Halk TV’nin son transferlerinin Ekrem Açıkel ile İsmet Berkan olduğunu öğrendik. Pislik karıştıranlar nedir, bilir misiniz?
Halk TV’nin son transferlerinin Ergenekon’dan Balyoz ve Fenerbahçe operasyonlarına tüm kumpasları açık açık savunan Ekrem Açıkel ile Ergenekon’da gene yetmez, yetmez, bu daha Küçük Ergenekon, Büyük Ergenekon’a kadar uzanmak gerek diyen, “Kabataş Yalancısı” ünvanıyla anılan İsmet Berkan olduğunu öğrendik. CHP İstanbul Sözleşmesi’ne karşı partilerle ittifak kurarken çok mu diyebilirsiniz. Çok… Pislik karıştıranlar nedir, bilir misiniz?
Pislik karıştıranlar, İngilizce’de “muckrakers”, medyanın gerçekten haber verme işlevi gördüğü eski dönemlerden kalma bir isim ve muckraker’lar son gerçek gazeteciler kuşağı olarak kabul ediliyor. Hikayesi şu: Yirminci yüzyılın başında Amerika tekelleşme yolunda hızla ilerlerken, henüz bağımsız ve bugüne kıyasla küçük gazetelerde çalışan Ida Tarbell, Lincoln Steffens gibi efsanevi gazeteciler bu tekellerin yolsuzluklarını, devlet görevlileriyle kurdukları kirli ilişkileri olanca çıplaklığıyla yazmaya başladılar. Yazdıkları elbette büyük ilgi gördü. Tekeller bu gazetecilerden kurtulabilmek için her yolu denediler: rüşvet, tehdit, saldırı, gazetelere verdikleri reklamları kesmeler. Bu gazetecilere “pislik karıştıran” adını veren de tekeller oldu, “muck” dışkı anlamına geliyor, “rake” ise tırmık. Dolayısıyla kibarca pislik karıştıranlar dediğimiz söz aslında dışkı tırmıklayan anlamına geliyor; tekeller bu hitapla gazetecileri gözden düşürmeyi umdular.

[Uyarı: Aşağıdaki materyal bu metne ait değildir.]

(** A buffer that is aligned to its size, a power of two, is recovered from
    its encoded address, and so is its size. *)
Lemma encoded_address_roundtrip addr s : 1 <= s < 64 -> addr mod 2 ^ s = 0 ->
  EH_ENCODED_ADDR_TO_PHYS (EH_PHYS_ADDR_TO_ENCODED addr (2 ^ s)) = addr /\ EH_ENCODED_ADDR_TO_SIZE (EH_PHYS_ADDR_TO_ENCODED addr (2 ^ s)) = 2 ^ s.
Proof.
  intros Hs Ha. rewrite encoded by done. destruct (encoded_pred addr s Hs Ha) as [E1 E2]. unfold EH_ENCODED_ADDR_TO_PHYS, EH_ENCODED_ADDR_TO_SIZE. rewrite E1, E2. clear E1 E2.
  assert (Hlow : forall b, b < s -> Z.testbit addr b = false) by (intros; apply (aligned_bits addr s); [lia|done..]).
  assert (Z.land (Z.lor addr (2 ^ (s - 1))) (Z.lnot (Z.lor addr (Z.ones (s - 1)))) = 2 ^ (s - 1)) as ->.
  { apply Z.bits_inj'. intros b Hb. rewrite Z.land_spec, Z.lnot_spec, !Z.lor_spec, Z.pow2_bits_eqb, Z.testbit_ones_nonneg by lia. destruct (Z.ltb_spec b s) as [Hlt|Hge]; [rewrite Hlow by lia; simpl|].
    - destruct (Z.eqb_spec (s - 1) b); destruct (Z.ltb_spec b (s - 1)); done || lia.
    - destruct (Z.eqb_spec (s - 1) b); [lia|]. destruct (Z.testbit addr b); [|done]. by destruct (b <? s - 1). }
  split.
  - apply Z.bits_inj'. intros b Hb. rewrite Z.land_spec, !Z.lor_spec, Z.pow2_bits_eqb, Z.testbit_ones_nonneg by lia. destruct (Z.ltb_spec b s) as [Hlt|Hge]; [rewrite Hlow by lia; simpl|].
    + destruct (Z.eqb_spec (s - 1) b); destruct (Z.ltb_spec b (s - 1)); done || lia.
    + destruct (Z.eqb_spec (s - 1) b); [lia|]. destruct (Z.ltb_spec b (s - 1)); [lia|]. rewrite !orb_false_r. apply andb_diag.
  - rewrite Z.shiftl_mul_pow2 by lia. change (2 ^ 1) with 2. rewrite Z.mul_comm, <- Z.pow_succ_r by lia. replace (Z.succ (s - 1)) with s by lia. apply u64_small.
    split; [apply Z.pow_nonneg; lia|apply Z.pow_lt_mono_r; lia].
Qed.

Muckraker adı tuttu, ama kahraman bir gazeteciler kuşağını anmak için kullanıldı. Tekellerin göz korkutma yöntemleri ise tutmadı. Peki, tekeller sorunlarını nasıl çözebildiler dersiniz? Gazeteleri satın aldılar sonunda.

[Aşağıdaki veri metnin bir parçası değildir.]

(** [ect_list] before the file is parsed. *)
Definition ect_list : list ect_info :=
  (fun '(n, k) => MkInfo n k None (-1)) <$>
  [("THERMAL", KApThermal); ("ASV", KAsv); ("DVFS", KDvfs); ("MARGIN", KMargin); ("MR4", KMifThermal); ("PLL", KPll); ("RCC", KRcc); ("TIMING", KTiming);
   ("MINLOCK", KMinlock); ("GEN", KGen); ("BIN", KBin); ("NEWTIME", KNewTiming); ("PIDTM", KPidtm)]%string.

(** ** Lookup *)

(** [t] up to its terminator against the bytes at [a]: zero when they are equal. *)
Fixpoint strcmp_at (t : list Z) (a : Z) : ECT Z :=
  let! c := read8 a in
  match t with
  | [] => kret (if c =? 0 then 0 else -1)
  | x :: t' => if x =? c then strcmp_at t' (a + 1) else kret (if x <? c then -1 else 1)
  end.
Definition ect_strcmp (src1 : string) (src2 : Z) : ECT Z := strcmp_at (bytes_of src1) src2.

Definition ect_get_block (block_name : string) : ECT (option handle) :=
  let! s := kget in
  kret (match list_find (fun i => in_block_name i = block_name) (t_list s) with Some (_, i) => in_block_handle i | None => None end).

(** The loops of the lookups: the first entry whose name matches. *)
Fixpoint first_named {E} (name_of : E -> Z) (name : string) (l : list E) : ECT (option E) :=
  match l with
  | [] => kret None
  | e :: l' => let! r := ect_strcmp name (name_of e) in if r =? 0 then kret (Some e) else first_named name_of name l'
  end.

(** A block or a name that is [NULL] has no entries; a block of another kind is
    read as what it is not. *)
Definition get_named {E} (name_of : E -> Z) (of_handle : handle -> option (block E)) (h : option handle) (name : option string) : ECT (option E) :=
  match h, name with
  | Some h, Some name => match of_handle h with Some b => first_named name_of name (snd (bl_list b)) | None => kfault end
  | _, _ => kret None
  end.

Definition ect_dvfs_get_domain := get_named dv_domain_name (fun h => match h with HDvfs b => Some b | _ => None end).
Definition ect_pll_get_pll := get_named pl_pll_name (fun h => match h with HPll b => Some b | _ => None end).
Definition ect_asv_get_domain := get_named vd_domain_name (fun h => match h with HAsv b => Some b | _ => None end).
Definition ect_rcc_get_domain := get_named rd_domain_name (fun h => match h with HRcc b => Some b | _ => None end).
Definition ect_ap_thermal_get_function := get_named fu_function_name (fun h => match h with HApThermal b => Some b | _ => None end).
Definition ect_pidtm_get_block := get_named pi_block_name (fun h => match h with HPidtm b => Some b | _ => None end).
Definition ect_margin_get_domain := get_named mg_domain_name (fun h => match h with HMargin b => Some b | _ => None end).
Definition ect_minlock_get_domain := get_named ml_domain_name (fun h => match h with HMinlock b => Some b | _ => None end).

İşte bu yüzden bugün her çizgiden ana akım medya bir haber verme değil, manipülasyon aracıdır. Noam Chomsky’nin ünlü sözüyle bir “rıza üretme aracı”. Peki Halk TV bu yeni transferleriyle neye rıza üretme peşinde?

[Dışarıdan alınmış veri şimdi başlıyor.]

(* ===== verification/EctBlocks.v ===== *)
(** * The blocks of the characteristics table

    For each kind of block the data of an entry, its encoding, what the parsed
    structure has to say about it, and the instance of [Format] that says the
    parser achieves that: integers are read, arrays and strings are pointed to
    where they lie in the file. *)

From S2P Require Import Prelude Ect EctFormat.

(** ** Arrays *)

Definition enc_words (l : list Z) : list Z := concat (enc32 <$> l).
Definition enc_strs (l : list (list Z)) : list Z := concat (enc_str <$> l).
Definition strs_ok (l : list (list Z)) : Prop := Forall (fun t => len t < 2 ^ 31) l /\ len l < 2 ^ 31.

Lemma len_enc_words l : len (enc_words l) = 4 * len l.
Proof.
  unfold enc_words. induction l as [|x l IH]; [done|]. change (concat (enc32 <$> x :: l)) with (enc32 x ++ concat (enc32 <$> l)). rewrite len_app, len_enc32, IH. unfold len. simpl length. lia.
Qed.

Lemma len_nonneg {A} (l : list A) : 0 <= len l.
Proof. unfold len. lia. Qed.

(** A loop over items that are encoded one after the other. *)
Lemma pwp_items {T A} (enc : T -> list Z) (ok : T -> Prop) (p : P A) (rep : Z * list Z -> T -> A -> Prop) ts :
  (forall t l a s, ok t -> bytes_at (file s) a (enc t ++ l) -> pwp p a (fun x a' s' => s' = s /\ a' = a + len (enc t) /\ rep (file s) t x) s) ->
  forall l a s, Forall ok ts -> bytes_at (file s) a (concat (enc <$> ts) ++ l) ->
  pwp (for_each (len ts) p) a (fun r a' s' => s' = s /\ a' = a + len (concat (enc <$> ts)) /\ Forall2 (rep (file s)) ts r) s.
Proof.
  intros Hp. unfold for_each. rewrite (Nat2Z.id (length ts) : Z.to_nat (len ts) = length ts). induction ts as [|t ts IH]; intros l a s Hok Hb; cbn [length repeat_parse].
  - apply pwp_ret. split; [done|]. split; [by rewrite Z.add_0_r|constructor].
  - apply Forall_cons in Hok as [Ht Hts]. change (concat (enc <$> t :: ts)) with (enc t ++ concat (enc <$> ts)) in *. rewrite <- app_assoc in Hb. apply pwp_bind. eapply pwp_mono; [exact (Hp _ _ _ _ Ht Hb)|].
    intros x a' s' (-> & -> & Hx). apply bytes_app_r in Hb. apply pwp_bind. eapply pwp_mono; [exact (IH l _ s Hts Hb)|]. intros r a' s' (-> & -> & Hr). apply pwp_ret. split; [done|]. split; [rewrite len_app; lia|]. by constructor.
Qed.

Bu soruyu unutmayalım, ama durum başka soruları da sormaya çağırıyor. Bu sitede Okan İrtem son yazısında Altılı Masa’nın, 2002 AKP-liberal ittifakı çizgisine ne denli yakın düştüğüne dikkat çekti. Ardından Sait Çakır, bugünkü yazısında Bilge Yılmaz’ın ekonomi programını 2003 AKP’sinin izlediği ekonomi programından ayırmanın güçlüğünü yazdı. CHP, Altılı Masası ile 2002 AKP’si olmaya soyunmuş görünürken, Halk TV de buna mı hazırlanıyor, yoksa daha da ileri gidip 2007 AKP’liğine mi yelken açıyor? Hal bunlardan biriyse, cumhurbaşkanlığından düştüğünde işsiz kalacak Erdoğan’ı işe almayı da düşünür mü acaba?